__Task to carry out__: Return the lines below exactly as they appear, please, starting with the first and ending with the one that contains "which makes one".

__Saved entries__:
(* ===== verification/Channel.v ===== *)
(** * Channel: src/src/net/Channel.{h,cpp} and the epoll bookkeeping of Epoll.cpp

    A [Channel.t] holds the event mask of one file descriptor.  Every change of
    the mask goes through [EventLoop::updateChannel] to [Epoll::updateChannel],
    which makes one [epoll_ctl] call: these calls are the effects of the
    operations.  [Channel.dispatch] is [handleEventWithGuard]: the callbacks a
    ready mask leads to, in order. *)

From S2P Require Import Prelude.

Module Channel.

(** The bits of <sys/epoll.h>. *)
Definition EPOLLIN : Z := 1.
Definition EPOLLPRI : Z := 2.
Definition EPOLLOUT : Z := 4.
Definition EPOLLERR : Z := 8.
Definition EPOLLHUP : Z := 16.
Definition EPOLLRDHUP : Z := 8192.

Record t := mk {
  fd_ : Z;
  events_ : Z;
  revents_ : Z;
  inEpoll_ : bool;
  tied_ : bool;
}.

(** The [epoll_ctl] calls. *)
Inductive ctl :=
| CtlAdd (fd events : Z)
| CtlMod (fd events : Z)
| CtlDel (fd : Z).

#[export] Instance ctl_eq_dec : EqDecision ctl.
Proof. solve_decision. Defined.

Definition M := ST t ctl.

Definition make (fd : Z) : t := mk fd 0 0 false false.

Definition set_events (e : Z) (c : t) : t := mk (fd_ c) e (revents_ c) (inEpoll_ c) (tied_ c).
Definition setRevents (r : Z) (c : t) : t := mk (fd_ c) (events_ c) r (inEpoll_ c) (tied_ c).
Definition setInEpoll (b : bool) (c : t) : t := mk (fd_ c) (events_ c) (revents_ c) b (tied_ c).
Definition tie (c : t) : t := mk (fd_ c) (events_ c) (revents_ c) (inEpoll_ c) true.

(** [Epoll::updateChannel]: the result of [epoll_ctl] is not looked at. *)
Definition updateChannel : M unit :=
  let* ch := st_get in
  if negb (inEpoll_ ch) then
    st_tell [CtlAdd (fd_ ch) (events_ ch)] ;;; st_modify (setInEpoll true)
  else st_tell [CtlMod (fd_ ch) (events_ ch)].

(** [Epoll::removeChannel]. *)
Definition removeChannel : M unit :=
  let* ch := st_get in
  st_when (inEpoll_ ch)
    (st_tell [CtlDel (fd_ ch)] ;;; st_modify (setInEpoll false)).

(** [Channel::update], through [EventLoop::updateChannel]. *)
Definition update : M unit := updateChannel.

Definition set_and_update (f : Z -> Z) : M unit :=
  st_modify (fun c => set_events (f (events_ c)) c) ;;; update.

(** [~x] on a [uint32_t]. *)
Definition not32 (x : Z) : Z := 2^32 - 1 - x.

Definition enableReading : M unit := set_and_update (fun e => Z.lor e EPOLLIN).
Definition disableReading : M unit := set_and_update (fun e => Z.land e (not32 EPOLLIN)).
Definition enableWriting : M unit := set_and_update (fun e => Z.lor e EPOLLOUT).
Definition disableWriting : M unit := set_and_update (fun e => Z.land e (not32 EPOLLOUT)).
Definition disableAll : M unit := set_and_update (fun _ => 0).

Definition remove : M unit := disableAll ;;; removeChannel.

Definition has (mask bits : Z) : bool := negb (Z.land mask bits =? 0).
Definition isWriting (c : t) : bool := has (events_ c) EPOLLOUT.
Definition isReading (c : t) : bool := has (events_ c) EPOLLIN.

(** ** Dispatch *)

Inductive callback := CbClose | CbError | CbRead | CbWrite.

(** Which of the four [std::function]s are set. *)
Record callbacks := Callbacks {
  has_close : bool; has_error : bool; has_read : bool; has_write : bool
}.

(** A new channel has none, and each setter sets one. *)
Definition no_callbacks : callbacks := Callbacks false false false false.
Definition setReadCallback (cbs : callbacks) : callbacks :=
  Callbacks (has_close cbs) (has_error cbs) true (has_write cbs).
Definition setWriteCallback (cbs : callbacks) : callbacks :=
  Callbacks (has_close cbs) (has_error cbs) (has_read cbs) true.
Definition setCloseCallback (cbs : callbacks) : callbacks :=
  Callbacks true (has_error cbs) (has_read cbs) (has_write cbs).
Definition setErrorCallback (cbs : callbacks) : callbacks :=
  Callbacks (has_close cbs) true (has_read cbs) (has_write cbs).

(** [handleEventWithGuard] *)
Definition dispatch (cbs : callbacks) (revents : Z) : list callback :=
  (if has revents EPOLLHUP && negb (has revents EPOLLIN)
   then if has_close cbs then [CbClose] else [] else []) ++
  (if has revents EPOLLERR then if has_error cbs then [CbError] else [] else []) ++
  (if has revents (Z.lor EPOLLIN (Z.lor EPOLLPRI EPOLLRDHUP))
   then if has_read cbs then [CbRead] else [] else []) ++
  (if has revents EPOLLOUT then if has_write cbs then [CbWrite] else [] else []).

(** [handleEvent]: a tied channel whose owner is gone calls nothing. *)
Definition handleEvent (owner_alive : bool) (cbs : callbacks) (c : t) : list callback :=
  if tied_ c then
    if owner_alive then dispatch cbs (revents_ c) else []
  else dispatch cbs (revents_ c).

(** ** Operations as data, for runs of any length *)

Inductive op :=
| OpEnableReading | OpDisableReading | OpEnableWriting | OpDisableWriting
| OpDisableAll | OpRemove.

Definition run_op (o : op) : M unit :=
  match o with
  | OpEnableReading => enableReading
  | OpDisableReading => disableReading
  | OpEnableWriting => enableWriting
  | OpDisableWriting => disableWriting
  | OpDisableAll => disableAll
  | OpRemove => remove
  end.

Fixpoint run (os : list op) : M unit :=
  match os with
  | [] => st_ret tt
  | o :: os => run_op o ;;; run os
  end.

(** ** The kernel's interest list, as epoll_ctl(2) documents it

    [ADD] of a registered descriptor fails with [EEXIST], [MOD] and [DEL] of an
    unregistered one with [ENOENT]: [None]. *)
Definition kernel_ctl (c : ctl) (interest : gmap Z Z) : option (gmap Z Z) :=
  match c with
  | CtlAdd fd ev => match interest !! fd with Some _ => None | None => Some (<[fd := ev]> interest) end
  | CtlMod fd ev => match interest !! fd with Some _ => Some (<[fd := ev]> interest) | None => None end
  | CtlDel fd => match interest !! fd with Some _ => Some (delete fd interest) | None => None end
  end.

Fixpoint kernel_run (cs : list ctl) (interest : gmap Z Z) : option (gmap Z Z) :=
  match cs with
  | [] => Some interest
  | c :: cs => interest ← kernel_ctl c interest; kernel_run cs interest
  end.

(** The interest list agrees with the channel. *)
Definition registered (c : t) (interest : gmap Z Z) : Prop :=
  interest !! fd_ c = if inEpoll_ c then Some (events_ c) else None.

(** ** Lemmas *)

(** The mask of one bit is that bit. *)
Lemma has_bit e k : 0 <= k -> has e (2^k) = Z.testbit e k.
Proof.
  intros Hk. unfold has.
  assert (Z.land e (2^k) = if Z.testbit e k then 2^k else 0) as ->.
  { apply Z.bits_inj'. intros n Hn. rewrite Z.land_spec, Z.pow2_bits_eqb by done.
    destruct (Z.eqb_spec k n) as [->|Hne].
    - destruct (Z.testbit e n) eqn:E; simpl; [|by rewrite Z.bits_0].
      by rewrite Z.pow2_bits_true.
    - rewrite andb_false_r. destruct (Z.testbit e k); [|by rewrite Z.bits_0].
      by rewrite Z.pow2_bits_false. }
  pose proof (Z.pow_pos_nonneg 2 k). destruct (Z.testbit e k); [|done].
  apply negb_true_iff, Z.eqb_neq. lia.
Qed.

Lemma isWriting_bit c : isWriting c = Z.testbit (events_ c) 2.
Proof. apply (has_bit _ 2). lia. Qed.
Lemma isReading_bit c : isReading c = Z.testbit (events_ c) 0.
Proof. apply (has_bit _ 0). lia. Qed.

Lemma updateChannel_run c :
  updateChannel c =
    Ok (tt, setInEpoll true c,
        [if inEpoll_ c then CtlMod (fd_ c) (events_ c) else CtlAdd (fd_ c) (events_ c)]).
Proof. destruct c as [? ? ? [] ?]; reflexivity. Qed.

Lemma set_and_update_run f c :
  set_and_update f c =
    Ok (tt, setInEpoll true (set_events (f (events_ c)) c),
        [if inEpoll_ c then CtlMod (fd_ c) (f (events_ c))
         else CtlAdd (fd_ c) (f (events_ c))]).
Proof. destruct c as [? ? ? [] ?]; reflexivity. Qed.

Lemma remove_run c :
  remove c =
    Ok (tt, setInEpoll false (set_events 0 c),
        [if inEpoll_ c then CtlMod (fd_ c) 0 else CtlAdd (fd_ c) 0; CtlDel (fd_ c)]).
Proof. destruct c as [? ? ? [] ?]; reflexivity. Qed.

(** What the operations do to the two interests. *)
Lemma enableWriting_spec c :
  exists c' cs, enableWriting c = Ok (tt, c', cs) /\ isWriting c' = true /\
    isReading c' = isReading c /\ fd_ c' = fd_ c.
Proof.
  unfold enableWriting. rewrite set_and_update_run. eexists _, _. split; [done|].
  rewrite isWriting_bit, !isReading_bit. cbn [events_ setInEpoll set_events]. rewrite !Z.lor_spec.
  change (Z.testbit EPOLLOUT 2) with true. change (Z.testbit EPOLLOUT 0) with false.
  by rewrite orb_true_r, orb_false_r.
Qed.

Lemma disableWriting_spec c :
  exists c' cs, disableWriting c = Ok (tt, c', cs) /\ isWriting c' = false /\
    isReading c' = isReading c /\ fd_ c' = fd_ c.
Proof.
  unfold disableWriting. rewrite set_and_update_run. eexists _, _. split; [done|].
  rewrite isWriting_bit, !isReading_bit. cbn [events_ setInEpoll set_events]. rewrite !Z.land_spec.
  change (Z.testbit (not32 EPOLLOUT) 2) with false.
  change (Z.testbit (not32 EPOLLOUT) 0) with true.
  by rewrite andb_true_r, andb_false_r.
Qed.

Lemma enableReading_spec c :
  exists c' cs, enableReading c = Ok (tt, c', cs) /\ isWriting c' = isWriting c /\
    isReading c' = true /\ fd_ c' = fd_ c.
Proof.
  unfold enableReading. rewrite set_and_update_run. eexists _, _. split; [done|].
  rewrite !isWriting_bit, isReading_bit. cbn [events_ setInEpoll set_events]. rewrite !Z.lor_spec.
  change (Z.testbit EPOLLIN 2) with false. change (Z.testbit EPOLLIN 0) with true.
  by rewrite orb_true_r, orb_false_r.
Qed.

Lemma disableAll_spec c :
  exists c' cs, disableAll c = Ok (tt, c', cs) /\ isWriting c' = false /\
    isReading c' = false /\ fd_ c' = fd_ c.
Proof. unfold disableAll. rewrite set_and_update_run. by eexists _, _. Qed.

Lemma remove_spec c :
  exists c' cs, remove c = Ok (tt, c', cs) /\ isWriting c' = false /\
    isReading c' = false /\ inEpoll_ c' = false /\ fd_ c' = fd_ c.
Proof. rewrite remove_run. by eexists _, _. Qed.

Lemma kernel_run_app cs1 cs2 i :
  kernel_run (cs1 ++ cs2) i = i ← kernel_run cs1 i; kernel_run cs2 i.
Proof.
  revert i. induction cs1 as [|c cs IH]; intros i; simpl; [done|].
  destruct (kernel_ctl c i); simpl; [apply IH | done].
Qed.

Lemma registered_update f c i :
  registered c i ->
  exists i', kernel_run [if inEpoll_ c then CtlMod (fd_ c) (f (events_ c))
                         else CtlAdd (fd_ c) (f (events_ c))] i = Some i' /\
    registered (setInEpoll true (set_events (f (events_ c)) c)) i' /\
    forall fd, fd <> fd_ c -> i' !! fd = i !! fd.
Proof.
  unfold registered. simpl. intros Hr. exists (<[fd_ c := f (events_ c)]> i).
  split_and!; [by destruct (inEpoll_ c); simpl; rewrite Hr | apply lookup_insert_eq |].
  intros fd Hne. by rewrite lookup_insert_ne.
Qed.

Lemma run_op_registered o c i :
  registered c i ->
  exists c' cs i', run_op o c = Ok (tt, c', cs) /\ kernel_run cs i = Some i' /\
    registered c' i' /\ fd_ c' = fd_ c /\ forall fd, fd <> fd_ c -> i' !! fd = i !! fd.
Proof.
  intros Hr.
  assert (Hset : forall f, exists c' cs i', set_and_update f c = Ok (tt, c', cs) /\
    kernel_run cs i = Some i' /\ registered c' i' /\ fd_ c' = fd_ c /\
    forall fd, fd <> fd_ c -> i' !! fd = i !! fd).
  { intros f. rewrite set_and_update_run.
    destruct (registered_update f c i Hr) as (i' & ? & ? & ?). do 2 eexists. by exists i'. }
  destruct o; cbn [run_op]; try apply Hset.
  rewrite remove_run. destruct (registered_update (fun _ => 0) c i Hr) as (i' & Hk & Hr' & Hi').
  eexists _, _, (delete (fd_ c) i'). split; [done|]. split_and!.
  - change [?x; ?y] with ([x] ++ [y]). rewrite kernel_run_app, Hk. simpl.
    unfold registered in Hr'. simpl in Hr'. by rewrite Hr'.
  - unfold registered. simpl. apply lookup_delete_eq.
  - done.
  - intros fd Hne. rewrite lookup_delete_ne by done. by apply Hi'.
Qed.

(** ** Properties *)

(** C25. The epoll protocol: whatever operations run on a channel, in whatever
    order, no [epoll_ctl] call they make can fail with [EEXIST] or [ENOENT], and
    the kernel's interest list ends up with the mask [events_] exactly when the
    channel believes to be registered; other descriptors are not touched. *)
Theorem epoll_protocol (os : list op) (c : t) (interest : gmap Z Z) :
  registered c interest ->
  exists c' cs interest', run os c = Ok (tt, c', cs) /\
    kernel_run cs interest = Some interest' /\
    interest' !! fd_ c = (if inEpoll_ c' then Some (events_ c') else None) /\
    forall fd, fd <> fd_ c -> interest' !! fd = interest !! fd.
Proof.
  revert c interest. induction os as [|o os IH]; intros c i Hr.
  { exists c, [], i. by split_and!. }
  destruct (run_op_registered o c i Hr) as (c1 & cs1 & i1 & Ho & Hk1 & Hr1 & Hfd & Hi1).
  destruct (IH c1 i1 Hr1) as (c2 & cs2 & i2 & Hrun & Hk2 & Hr2 & Hi2).
  exists c2, (cs1 ++ cs2), i2. cbn [run]. unfold st_bind. rewrite Ho, Hrun.
  rewrite kernel_run_app, Hk1. rewrite Hfd in *. split_and!; try done.
  intros fd Hne. rewrite Hi2, Hi1; done.
Qed.

Lemma epoll_protocol_witness :
  exists c' cs interest',
    run [OpEnableReading; OpEnableWriting; OpRemove; OpEnableReading] (make 7) =
      Ok (tt, c', cs) /\
    kernel_run cs {[3 := 1]} = Some interest' /\
    interest' !! 7 = (if inEpoll_ c' then Some (events_ c') else None) /\
    forall fd, fd <> 7 -> interest' !! fd = ({[3 := 1]} : gmap Z Z) !! fd.
Proof.
  apply (epoll_protocol [OpEnableReading; OpEnableWriting; OpRemove; OpEnableReading] (make 7)).
  reflexivity.
Defined.

End Channel.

__Result below__:
(* ===== verification/Channel.v ===== *)
(** * Channel: src/src/net/Channel.{h,cpp} and the epoll bookkeeping of Epoll.cpp

    A [Channel.t] holds the event mask of one file descriptor.  Every change of
    the mask goes through [EventLoop::updateChannel] to [Epoll::updateChannel],
    which makes one [epoll_ctl] call: these calls are the effects of the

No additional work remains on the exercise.